Sé cuánto se lo agradeció Lucile.
Cuando recuperó la movilidad y fuerzas suficientes, Lucile volvió a su pequeño apartamento en el que las plantas, que yo había regado con regularidad, habían sobrevivido a su ausencia.
Un domingo por la tarde, Lucile llegó a mi casa puntual para tomar un té y me declaró sin preámbulos —como me confesó habérselo anunciado a Manon la víspera— que no seguiría ningún tratamiento. Lo había pensado bien, la operación era necesaria, habían extirpado el tumor, pero se negaba a someterse a quimioterapia.

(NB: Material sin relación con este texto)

(** * The VCI quote adapter of vnstock: [vnstock/explorer/vci/quote.py]

    A shallow embedding of the [Quote] class (construction, [history],
    [intraday], [price_depth]) together with the parts of the Python
    standard library and of pandas that its control flow depends on, and
    the properties of the adapter stated against that embedding.

    Conventions.
    - Python text is modelled as byte strings ([string]); the date parser
      below therefore covers ASCII input.
    - A call either returns or raises; [Result] carries the exception.
    - Observable effects (the network exchange, logger calls) are recorded
      in a trace, so that "before any network call" is a statement about
      the trace. *)

From Stdlib Require Import ZArith QArith Bool List String Ascii Lia.
Import ListNotations.
Open Scope string_scope.
Open Scope Z_scope.

(* ================================================================== *)
(** * Python values, exceptions and dictionaries                        *)
(* ================================================================== *)

Module Py.

(** The exception classes that can surface from the adapter. *)
Inductive Exn :=
| ValueError (msg : string)
| KeyError (key : string)
| NameError (name : string)
| TypeError (msg : string)
| OverflowError (msg : string).

Inductive Result (A : Type) :=
| Ok (a : A)
| Raise (e : Exn).
Arguments Ok {A} a.
Arguments Raise {A} e.

Definition rbind {A B} (r : Result A) (k : A -> Result B) : Result B :=
  match r with
  | Ok a => k a
  | Raise e => Raise e
  end.

(** Python numbers as the adapter produces them: [int], or [float] with
    its exact rational value (every float computed here is a small
    multiple of one half, which binary64 represents exactly). *)
Inductive PyNum :=
| PyInt (z : Z)
| PyFloat (q : Q).

Definition is_int (n : PyNum) : bool :=
  match n with PyInt _ => true | PyFloat _ => false end.

(** A [dict] with string keys, as its items in insertion order. *)
Definition dict (V : Type) := list (string * V).

Definition keys {V} (d : dict V) : list string := map fst d.
Definition values {V} (d : dict V) : list V := map snd d.

Fixpoint get {V} (d : dict V) (k : string) : option V :=
  match d with
  | [] => None
  | (k', v) :: d' => if String.eqb k k' then Some v else get d' k
  end.

(** [k in d.keys()] *)
Definition in_keys {V} (k : string) (d : dict V) : bool :=
  existsb (String.eqb k) (keys d).

(** [d[k]] *)
Definition getitem {V} (d : dict V) (k : string) : Result V :=
  match get d k with
  | Some v => Ok v
  | None => Raise (KeyError k)
  end.

(** [needle in hay] on [str]: substring test. *)
Fixpoint str_in (needle hay : string) : bool :=
  String.prefix needle hay ||
  match hay with
  | EmptyString => false
  | String _ hay' => str_in needle hay'
  end.

(** [sep.join(l)] *)
Fixpoint join (sep : string) (l : list string) : string :=
  match l with
  | [] => ""
  | [x] => x
  | x :: l' => x ++ sep ++ join sep l'
  end.

End Py.
Import Py.

(* ================================================================== *)
(** * [datetime]: calendar arithmetic and [strptime]                    *)
(* ================================================================== *)

Module Calendar.

(** A naive [datetime.datetime].  The date is kept as its proleptic
    Gregorian ordinal ([date.toordinal()], 0001-01-01 is day 1), which is
    what comparison, [weekday()] and [+ timedelta] are defined on. *)
Record datetime := mkdatetime {
  ordinal : Z;
  hour : Z;
  minute : Z;
  second : Z;
  microsecond : Z
}.

Definition MINYEAR : Z := 1.
Definition MAXYEAR : Z := 9999.
Definition _MAXORDINAL : Z := 3652059.

Definition _is_leap (year : Z) : bool :=
  (year mod 4 =? 0) && (negb (year mod 100 =? 0) || (year mod 400 =? 0)).

Definition _days_before_year (year : Z) : Z :=
  let y := year - 1 in
  y * 365 + y / 4 - y / 100 + y / 400.

Definition _DAYS_IN_MONTH : list Z :=
  [-1; 31; 28; 31; 30; 31; 30; 31; 31; 30; 31; 30; 31].

Definition _DAYS_BEFORE_MONTH : list Z :=
  [-1; 0; 31; 59; 90; 120; 151; 181; 212; 243; 273; 304; 334].

Definition _days_in_month (year month : Z) : Z :=
  if (month =? 2) && _is_leap year then 29
  else nth (Z.to_nat month) _DAYS_IN_MONTH (-1).

Definition _days_before_month (year month : Z) : Z :=
  nth (Z.to_nat month) _DAYS_BEFORE_MONTH (-1)
  + (if (month >? 2) && _is_leap year then 1 else 0).

Definition _ymd2ord (year month day : Z) : Z :=
  _days_before_year year + _days_before_month year month + day.

Definition between (lo hi x : Z) : bool := (lo <=? x) && (x <=? hi).

(** [datetime(year, month, day, hour, minute, second)]; [None] stands for
    the [ValueError] of [_check_date_fields] / [_check_time_fields]. *)
Definition make_datetime (year month day hh mm ss : Z) : option datetime :=
  if between MINYEAR MAXYEAR year
     && between 1 12 month
     && between 1 (_days_in_month year month) day
     && between 0 23 hh && between 0 59 mm && between 0 59 ss
  then Some (mkdatetime (_ymd2ord year month day) hh mm ss 0)
  else None.

(** ** Comparison: field by field, most significant first. *)

Definition lex (c1 c2 : comparison) : comparison :=
  match c1 with Eq => c2 | _ => c1 end.

Definition dt_compare (a b : datetime) : comparison :=
  lex (ordinal a ?= ordinal b)
 (lex (hour a ?= hour b)
 (lex (minute a ?= minute b)
 (lex (second a ?= second b)
      (microsecond a ?= microsecond b)))).

(** [a > b] *)
Definition dt_gtb (a b : datetime) : bool :=
  match dt_compare a b with Gt => true | _ => false end.

(** [a == b] *)
Definition dt_eqb (a b : datetime) : bool :=
  match dt_compare a b with Eq => true | _ => false end.

(** [t + timedelta(days=n)]: the time of day is kept, the ordinal moves;
    [OverflowError] outside [1 .. _MAXORDINAL]. *)
Definition add_days (t : datetime) (n : Z) : Result datetime :=
  let o := ordinal t + n in
  if (0 <? o) && (o <=? _MAXORDINAL)
  then Ok (mkdatetime o (hour t) (minute t) (second t) (microsecond t))
  else Raise (OverflowError "date value out of range").

(** [t.weekday()], Monday is 0. *)
Definition weekday (t : datetime) : Z := (ordinal t + 6) mod 7.

(** ** [datetime.strptime] for the two formats the adapter uses.

    [_strptime] compiles the format to a regular expression, one group
    per directive, matches it at the start of the text, and rejects text
    left over after the match.  The groups are
      %Y  \d\d\d\d
      %m  1[0-2]|0[1-9]|[1-9]
      %d  3[0-1]|[1-2]\d|0[1-9]|[1-9]| [1-9]
      %H  2[0-3]|[0-1]\d|\d
      %M  [0-5]\d|\d
      %S  6[0-1]|[0-5]\d|\d
    and a blank in the format stands for \s+.  Every group is followed by
    a literal that is not a digit (or by the end of the expression), so
    the first alternative that matches is the one the match uses. *)

Definition code (c : ascii) : Z := Z.of_nat (nat_of_ascii c).

Definition is_digit (c : ascii) : bool := between 48 57 (code c).
Definition digit_val (c : ascii) : Z := code c - 48.

(** the character class [lo-hi] over digits *)
Definition cls (lo hi : Z) (c : ascii) : bool :=
  is_digit c && between lo hi (digit_val c).

(** ASCII characters matched by \s *)
Definition is_space (c : ascii) : bool :=
  let n := code c in
  (n =? 32) || between 9 13 n || between 28 31 n.

Definition Parser (A : Type) := string -> option (A * string).

Definition two (p1 p2 : ascii -> bool) : Parser Z :=
  fun s =>
    match s with
    | String a (String b rest) =>
        if p1 a && p2 b then Some (10 * digit_val a + digit_val b, rest)
        else None
    | _ => None
    end.

Definition one (p : ascii -> bool) : Parser Z :=
  fun s =>
    match s with
    | String a rest => if p a then Some (digit_val a, rest) else None
    | _ => None
    end.

(** a blank followed by [1-9], the last alternative of %d *)
Definition blank_one : Parser Z :=
  fun s =>
    match s with
    | String a (String b rest) =>
        if (code a =? 32) && cls 1 9 b then Some (digit_val b, rest)
        else None
    | _ => None
    end.

Definition alt {A} (p q : Parser A) : Parser A :=
  fun s => match p s with Some r => Some r | None => q s end.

Soy incapaz de decir lo que pasó por mi cabeza en aquel momento, qué cortocircuito inmediato, de rara violencia, acabó con mi pudor y mis reservas: estallé en sollozos y le grité a Lucile que no tenía derecho a hacer eso. Mi pánico y mi vehemencia parecieron impresionarla. Frente a mi desamparo, bajó la guardia. Conseguí que me dejara fijar una nueva cita con el oncólogo (a quien ya había visto pero al que, según me confesó, no había dicho nada de su decisión) para que le expusiese ante mí las consecuencias de esa decisión. Quería que midiese por completo las consecuencias, y después, si seguía pensando lo mismo, la respetaría.
Lucile aceptó.
Días más tarde, la acompañe a Saint-Louis, donde el médico, que conocía la cantinela, acabó por convencerla.
No me entretendré en los meses que Lucile pasó en quimioterapia. Hoy todos nosotros conocemos a alguien que sufre o ha sufrido la extrema violencia del cáncer y los tratamientos que lo acompañan.
Lucile no perdió el pelo, engordó, permaneció tumbada en su casa durante horas, devastada por la fatiga, se hinchó por efecto de la cortisona.
Y después Lucile empezó con los rayos que le quemaron la piel.
Durante todo ese tiempo, creo que Manon y yo estuvimos todo lo presentes que pudimos, cada una a nuestra manera. Por mi parte me había acercado a Lucile, hablaba más con ella por teléfono, me desplazaba con más asiduidad para verla.
Durante todo ese tiempo, no me fue posible abrazar a Lucile, ni una sola vez, ni rodear sus hombros, ni siquiera poner mi mano sobre la suya. Lucile estaba rígida, huidiza, se mantenía a distancia, envuelta en su dolor. Más allá de los rápidos besos de hola y adiós, en los que no nos entreteníamos, la actitud de Lucile, desde hacía mucho tiempo, desanimaba a todo contacto físico.
Ya no sé exactamente en qué momento nos enteramos de que Liane sufría un cáncer de páncreas y que apenas le quedaban unos meses de vida.
Lucile acabó ese año de tratamiento extenuada y agotada. Por razones administrativas, dado que tenía la baja por larga enfermedad, no pudo prolongar su aplazamiento y se vio obligada a aceptar la jubilación. Para ella fue un duro golpe, esperaba, al finalizar, volver a su trabajo.
Teniendo en cuenta la clasificación de su cáncer, Lucile buscó en Internet las estadísticas de recaída. En un horizonte de cinco años, sólo un 25% de los pacientes había sobrevivido. Me rebelé contra su conducta, le demostré que no tenía ningún sentido, y le hice prometer que no volvería a hacerlo.
Tres meses después del final de su tratamiento, Lucile realizó una primera serie de pruebas. Su amiga Marie la acompañó a la consulta del oncólogo. Lucile podía respirar, los resultados eran buenos.